Aliens will be crash-landing throughout Scotland this October, as Experts in Short Trousers, interactive promenade theatre for children, goes on tour. Created by SMHAFF’s first associate artist Emma Jayne Park (Status Anxiety and #Trans), the show combines live percussion, dancing and play, offering unique opportunities for discovery and exploration. Award-winning theatre company Suit and Pace keeps the spotlight on young people’s mental health and wellbeing, returning  to the festival with their interactive storytelling session Cheering Up the King.

Further theatre highlights include Where the Crow Flies, an intriguing drama based on real interviews and stories from West Lothian women, and Super Awesome World: A Work in Progress, an interactive performance from theatre-maker Amy Conway, which uses video-gaming to explore what it’s like to fight depression.
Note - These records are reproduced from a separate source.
(** ** Lemmas: the sending loop *)

(** What [send_loop] puts on the wire is a prefix of the buffer, the whole of
    it exactly when it returns [true]. *)
Lemma send_loop_sent fuel buf w ok w' :
  (length buf <= fuel)%nat ->
  send_loop fuel buf w = (ok, w') ->
  exists k, (k <= length buf)%nat /\ w_sent w' = w_sent w ++ take k buf /\
    (ok = true <-> k = length buf).
Proof.
  revert buf w. induction fuel as [|fuel IH]; intros [|c buf] w Hf; simpl in *.
  1,3: intros [= <- <-]; exists 0%nat; rewrite app_nil_r; split_and!; [lia|done|done].
  - lia.
  - destruct (sock_write (c :: buf) w) as [[[|n]|e] w1] eqn:E.
    + intros [= <- <-]. apply sock_write_sent in E as [_ E].
      exists 0%nat. split_and!; [lia|done|]. split; [done|simpl; lia].
    + apply sock_write_sent in E as [Hn E]. simpl in Hn. intros H.
      apply IH in H as (k & Hk & Hs & Hok); [|simpl; rewrite length_drop; lia].
      simpl in Hk. rewrite length_drop in Hk. exists (S n + k)%nat. split_and!.
      * simpl. lia.
      * rewrite Hs, E, <- app_assoc. f_equal. simpl. f_equal.
        rewrite <- (take_drop n buf) at 3.
        rewrite take_app_add' by (rewrite length_take; lia). done.
      * rewrite Hok. simpl. rewrite length_drop. lia.
    + intros [= <- <-]. apply sock_write_err in E.
      exists 0%nat. split_and!; [lia|by rewrite app_nil_r|]. split; [done|simpl; lia].
Qed.

(** When the kernel accepts at least one byte per call and there are as many
    calls as bytes, the loop sends everything. *)
Lemma send_loop_accepts buf w :
  (length buf <= length (w_script w))%nat ->
  Forall (fun e => exists n, e = WAccept (S n)) (w_script w) ->
  exists w', send_loop (length buf) buf w = (true, w') /\
    Forall (fun e => exists n, e = WAccept (S n)) (w_script w') /\
    (length (w_script w) - length buf <= length (w_script w'))%nat.
Proof.
  remember (length buf) as fuel eqn:Hfuel.
  assert (Hb : (length buf <= fuel)%nat) by lia. clear Hfuel.
  revert buf w Hb. induction fuel as [|fuel IH]; intros [|c buf] w Hb Hl Hs; simpl in *.
  1,3: exists w; split_and!; [done|done|lia].
  - lia.
  - unfold sock_write. destruct w as [[|e s] sent]; simpl in *; [lia|].
    inversion Hs as [|? ? [n ->] Hs']; subst.
    rewrite <- Nat.succ_min_distr. simpl.
    destruct (IH (drop (n `min` length buf) buf)
      (WSock s (sent ++ c :: take (n `min` length buf) buf))) as (w' & -> & H1 & H2);
      simpl; rewrite ?length_drop; [lia|lia|done|].
    exists w'. split_and!; [done|done|]. simpl in H2. lia.
Qed.

(** ** Lemmas: the receiving loop *)

Lemma recv_loop_no_fuel fuel need acc s s' :
  (need <= fuel)%nat -> recv_loop fuel need acc s <> (LFuel, s').
Proof.
  revert need acc s. induction fuel as [|fuel IH]; intros [|need] acc s Hf; simpl; try done.
  - lia.
  - destruct (sock_read (S need) s) as [[[|c b]|e] s1]; try done.
    apply IH. simpl. lia.
Qed.

(** The loop reads exactly the bytes it needs, whatever the chunks. *)
Lemma recv_loop_done fuel bs acc s t :
  (length bs <= fuel)%nat ->
  toks s = (TByte <$> bs) ++ t ->
  exists s', recv_loop fuel (length bs) acc s = (LDone (acc ++ bs), s') /\ toks s' = t.
Proof.
  revert bs acc s. induction fuel as [|fuel IH]; intros bs acc s Hf Ht.
  - destruct bs; [|simpl in *; lia]. exists s. by rewrite app_nil_r.
  - destruct bs as [|a bs]; [exists s; by rewrite app_nil_r|].
    simpl recv_loop.
    destruct (sock_read_prefix (length (a :: bs)) s (a :: bs) t)
      as (c & b & y & s1 & E & Hbs & Hl & Hs); [simpl; lia|done..|by left|].
    simpl in E. rewrite E. rewrite Hbs in *. simpl in Hf. rewrite length_app in Hf.
    destruct (IH y (acc ++ c :: b) s1) as (s' & E' & Ht'); [lia|done|].
    exists s'. split; [|done]. apply (f_equal length) in Hbs. simpl in Hbs.
    rewrite length_app in Hbs.
    replace (S (length bs) - length (c :: b))%nat with (length y) by (simpl; lia).
    by rewrite E', <- app_assoc.
Qed.

(** How the loop ends when fewer bytes than needed come before [e]. *)
Definition stop_result (e : option tok) : loop_result :=
  match e with
  | Some TTimeout => LErr true
  | Some TError => LErr false
  | _ => LEof
  end.

(** The stream after the token that stops the loop. *)
Definition stops (t : list tok) (e : option tok) (t' : list tok) : Prop :=
  match t with
  | [] => e = None /\ t' = []
  | TByte _ :: _ => False
  | x :: u => e = Some x /\ t' = u
  end.

Lemma recv_loop_stop fuel need bs acc s t e t' :
  (need <= fuel)%nat -> (length bs < need)%nat ->
  toks s = (TByte <$> bs) ++ t -> stops t e t' ->
  exists s', recv_loop fuel need acc s = (stop_result e, s') /\ toks s' = t'.
Proof.
  revert need bs acc s. induction fuel as [|fuel IH]; intros need bs acc s Hf Hb Ht Hst;
    [lia|]. destruct need as [|need]; [lia|]. simpl recv_loop.
  destruct bs as [|c bs].
  - simpl in Ht. destruct t as [|x t]; simpl in Hst.
    + destruct Hst as [-> ->]. rewrite sock_read_end by done. by exists [].
    + destruct x; [done|..]; destruct Hst as [-> ->].
      * destruct (sock_read_eof (S need) s t) as (s' & -> & ?); [lia|done|]. by exists s'.
      * destruct (sock_read_timeout (S need) s t) as (s' & -> & ?); [done|]. by exists s'.
      * destruct (sock_read_error (S need) s t) as (s' & -> & ?); [done|]. by exists s'.
  - destruct (sock_read_prefix (S need) s (c :: bs) t)
      as (d & b & y & s1 & E & Hbs & Hl & Hs); [lia|done..| |].
    { right. by destruct t as [|[] t]. }
    rewrite E. apply (IH _ y); [simpl; lia| |done..].
    rewrite Hbs in Hb. simpl in Hb. rewrite length_app in Hb. simpl. lia.
Qed.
Lorenzo Navani gives a one off performance of his identity-themed Fringe hit Cracked Tiles, Geez A Break Productions presents If I Forget to Remember, telling the heart-breaking story of a family coping with Alzheimer’s Disease, and Shelley O’Brien performs She Wins All the Races, a one-woman show based on her experiences growing up with two brothers born with Duchenne muscular dystrophy.

We also have two exciting collaborations exploring how mental health can inspire and is represented in the performing arts. Taking up residence at Home Away, held at Glasgow’s Tramway as part of the National Theatre of Scotland’s 10th year celebrations, we present an entire day of discussion and performances, with guests including Jo Clifford, Cora Bissett, Shona Reppe and Pamela Carter. In That Way Madness Lies: Shakespeare and Mental Illness, presented in association with the Dundee Literary Festival, psychotherapist and literary editor Peter Kravitz, theatre critic Joyce McMillan and Professor Mark Robson explore the Bard’s fascination with the subject and how his observations stand up four centuries later.

It’s fitting that the theme for this year’s festival is ‘time’, given the way in which our theatre programme explores mental health across different historical periods and at various stages of life. In addition, many of these events mark significant anniversaries for the individuals and organisations who feature, including our own 10th year celebrations.

We look forward to seeing you at some of these special events taking place across the country during October.